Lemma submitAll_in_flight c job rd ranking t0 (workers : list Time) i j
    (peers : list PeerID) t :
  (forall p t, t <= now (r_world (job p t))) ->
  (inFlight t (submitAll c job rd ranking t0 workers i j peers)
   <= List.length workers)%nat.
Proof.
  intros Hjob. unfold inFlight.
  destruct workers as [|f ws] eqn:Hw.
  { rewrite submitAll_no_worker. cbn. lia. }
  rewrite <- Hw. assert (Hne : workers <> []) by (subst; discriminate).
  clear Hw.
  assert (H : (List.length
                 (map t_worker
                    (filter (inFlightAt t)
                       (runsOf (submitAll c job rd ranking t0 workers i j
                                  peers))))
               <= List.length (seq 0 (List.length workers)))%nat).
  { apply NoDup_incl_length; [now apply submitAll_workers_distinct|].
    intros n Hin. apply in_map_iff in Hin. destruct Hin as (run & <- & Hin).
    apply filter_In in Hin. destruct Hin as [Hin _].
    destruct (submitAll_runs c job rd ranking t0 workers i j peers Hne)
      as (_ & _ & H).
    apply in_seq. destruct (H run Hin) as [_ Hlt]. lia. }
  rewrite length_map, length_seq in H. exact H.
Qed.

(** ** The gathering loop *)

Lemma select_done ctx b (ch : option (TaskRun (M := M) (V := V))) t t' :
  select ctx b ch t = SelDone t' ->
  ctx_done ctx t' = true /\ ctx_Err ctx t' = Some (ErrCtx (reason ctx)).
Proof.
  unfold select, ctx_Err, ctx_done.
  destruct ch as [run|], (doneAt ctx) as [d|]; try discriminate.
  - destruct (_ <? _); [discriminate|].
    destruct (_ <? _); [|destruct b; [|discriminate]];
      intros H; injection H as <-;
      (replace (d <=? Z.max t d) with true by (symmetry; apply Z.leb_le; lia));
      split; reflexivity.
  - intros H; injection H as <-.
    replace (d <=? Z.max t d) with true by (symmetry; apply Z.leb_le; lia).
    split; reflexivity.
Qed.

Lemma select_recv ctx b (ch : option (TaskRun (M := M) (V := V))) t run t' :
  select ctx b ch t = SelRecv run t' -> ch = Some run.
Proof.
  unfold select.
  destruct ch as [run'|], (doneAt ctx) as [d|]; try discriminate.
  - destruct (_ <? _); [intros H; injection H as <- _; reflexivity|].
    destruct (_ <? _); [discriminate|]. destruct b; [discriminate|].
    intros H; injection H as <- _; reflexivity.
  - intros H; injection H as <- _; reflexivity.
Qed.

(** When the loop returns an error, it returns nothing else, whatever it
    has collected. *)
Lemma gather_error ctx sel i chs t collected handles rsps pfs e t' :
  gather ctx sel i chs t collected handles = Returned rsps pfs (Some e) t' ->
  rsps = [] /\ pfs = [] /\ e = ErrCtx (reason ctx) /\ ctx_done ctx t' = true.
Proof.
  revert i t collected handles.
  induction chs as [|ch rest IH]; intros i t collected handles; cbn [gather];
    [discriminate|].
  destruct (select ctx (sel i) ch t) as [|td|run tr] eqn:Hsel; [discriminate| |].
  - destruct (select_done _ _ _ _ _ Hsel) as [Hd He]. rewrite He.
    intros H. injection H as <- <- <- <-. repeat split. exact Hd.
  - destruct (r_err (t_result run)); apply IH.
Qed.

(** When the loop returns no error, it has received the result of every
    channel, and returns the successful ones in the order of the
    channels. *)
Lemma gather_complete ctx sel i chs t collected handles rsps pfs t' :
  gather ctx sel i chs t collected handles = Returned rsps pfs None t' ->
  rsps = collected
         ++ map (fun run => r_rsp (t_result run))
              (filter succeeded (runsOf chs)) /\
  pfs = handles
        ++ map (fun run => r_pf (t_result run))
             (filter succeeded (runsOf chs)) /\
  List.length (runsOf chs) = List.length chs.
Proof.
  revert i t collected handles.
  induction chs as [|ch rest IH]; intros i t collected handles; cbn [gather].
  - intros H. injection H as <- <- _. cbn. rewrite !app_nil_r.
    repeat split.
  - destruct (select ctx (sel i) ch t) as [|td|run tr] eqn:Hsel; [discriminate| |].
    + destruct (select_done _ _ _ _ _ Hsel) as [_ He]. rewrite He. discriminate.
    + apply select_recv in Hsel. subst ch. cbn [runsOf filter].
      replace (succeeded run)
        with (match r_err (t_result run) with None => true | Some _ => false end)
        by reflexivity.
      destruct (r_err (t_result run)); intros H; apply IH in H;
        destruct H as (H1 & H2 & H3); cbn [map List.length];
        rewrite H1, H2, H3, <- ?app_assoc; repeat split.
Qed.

........

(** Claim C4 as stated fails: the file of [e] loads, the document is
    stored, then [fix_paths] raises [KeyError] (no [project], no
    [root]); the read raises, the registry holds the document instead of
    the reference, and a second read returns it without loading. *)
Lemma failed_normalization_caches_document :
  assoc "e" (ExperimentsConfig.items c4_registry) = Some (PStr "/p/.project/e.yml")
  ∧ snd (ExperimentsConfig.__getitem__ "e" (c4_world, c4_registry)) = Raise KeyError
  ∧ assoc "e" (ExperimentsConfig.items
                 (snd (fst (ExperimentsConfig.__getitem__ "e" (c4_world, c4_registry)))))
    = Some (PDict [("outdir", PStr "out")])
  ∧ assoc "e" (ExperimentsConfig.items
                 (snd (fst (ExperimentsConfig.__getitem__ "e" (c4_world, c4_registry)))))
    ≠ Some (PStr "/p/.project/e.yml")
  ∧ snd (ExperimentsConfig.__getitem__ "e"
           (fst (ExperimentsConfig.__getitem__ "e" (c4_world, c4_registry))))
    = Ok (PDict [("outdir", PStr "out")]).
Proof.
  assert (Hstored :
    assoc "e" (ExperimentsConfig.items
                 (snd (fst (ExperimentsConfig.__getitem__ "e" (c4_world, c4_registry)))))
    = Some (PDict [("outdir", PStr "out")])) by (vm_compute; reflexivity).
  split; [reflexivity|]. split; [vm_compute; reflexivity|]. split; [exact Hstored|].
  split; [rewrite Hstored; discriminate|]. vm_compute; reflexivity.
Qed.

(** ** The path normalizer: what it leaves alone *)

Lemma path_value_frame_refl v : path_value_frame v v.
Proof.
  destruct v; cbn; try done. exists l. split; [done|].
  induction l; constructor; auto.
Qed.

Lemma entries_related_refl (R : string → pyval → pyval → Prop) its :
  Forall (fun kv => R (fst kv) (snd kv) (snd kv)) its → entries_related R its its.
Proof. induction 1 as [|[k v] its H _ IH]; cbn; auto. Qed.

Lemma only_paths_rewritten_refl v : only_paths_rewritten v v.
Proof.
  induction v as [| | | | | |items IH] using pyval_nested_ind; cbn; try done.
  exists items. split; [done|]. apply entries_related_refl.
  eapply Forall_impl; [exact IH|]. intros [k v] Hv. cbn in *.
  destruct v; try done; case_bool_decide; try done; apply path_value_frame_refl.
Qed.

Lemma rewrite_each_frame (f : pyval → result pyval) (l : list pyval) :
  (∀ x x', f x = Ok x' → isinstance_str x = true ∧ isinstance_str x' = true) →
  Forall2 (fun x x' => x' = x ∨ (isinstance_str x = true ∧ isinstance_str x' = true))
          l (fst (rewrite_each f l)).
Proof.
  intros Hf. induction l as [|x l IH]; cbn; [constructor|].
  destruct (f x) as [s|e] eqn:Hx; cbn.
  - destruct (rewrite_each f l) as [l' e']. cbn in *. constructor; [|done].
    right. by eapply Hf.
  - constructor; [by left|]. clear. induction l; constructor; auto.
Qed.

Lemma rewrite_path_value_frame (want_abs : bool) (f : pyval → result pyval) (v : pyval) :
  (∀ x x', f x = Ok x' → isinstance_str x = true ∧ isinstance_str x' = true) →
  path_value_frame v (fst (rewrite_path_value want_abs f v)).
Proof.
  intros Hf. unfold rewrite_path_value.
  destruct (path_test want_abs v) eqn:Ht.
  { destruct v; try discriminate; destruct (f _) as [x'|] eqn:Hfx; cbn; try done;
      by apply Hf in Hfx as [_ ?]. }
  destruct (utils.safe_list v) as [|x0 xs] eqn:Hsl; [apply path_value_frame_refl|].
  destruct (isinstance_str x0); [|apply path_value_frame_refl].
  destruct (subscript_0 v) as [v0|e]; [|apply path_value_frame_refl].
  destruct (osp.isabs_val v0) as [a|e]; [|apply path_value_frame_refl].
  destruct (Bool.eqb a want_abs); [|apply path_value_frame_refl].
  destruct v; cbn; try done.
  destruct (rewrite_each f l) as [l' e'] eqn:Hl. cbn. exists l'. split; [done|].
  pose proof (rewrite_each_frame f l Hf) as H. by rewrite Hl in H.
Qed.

........

From the data above, output exactly the lines between the one containing "rsps = collected" and the one containing "replace (succeeded run)", counting both of them.

• [Reply]:
  rsps = collected
         ++ map (fun run => r_rsp (t_result run))
              (filter succeeded (runsOf chs)) /\
  pfs = handles
        ++ map (fun run => r_pf (t_result run))
             (filter succeeded (runsOf chs)) /\
  List.length (runsOf chs) = List.length chs.
Proof.
  revert i t collected handles.
  induction chs as [|ch rest IH]; intros i t collected handles; cbn [gather].
  - intros H. injection H as <- <- _. cbn. rewrite !app_nil_r.
    repeat split.
  - destruct (select ctx (sel i) ch t) as [|td|run tr] eqn:Hsel; [discriminate| |].
    + destruct (select_done _ _ _ _ _ Hsel) as [_ He]. rewrite He. discriminate.
    + apply select_recv in Hsel. subst ch. cbn [runsOf filter].
      replace (succeeded run)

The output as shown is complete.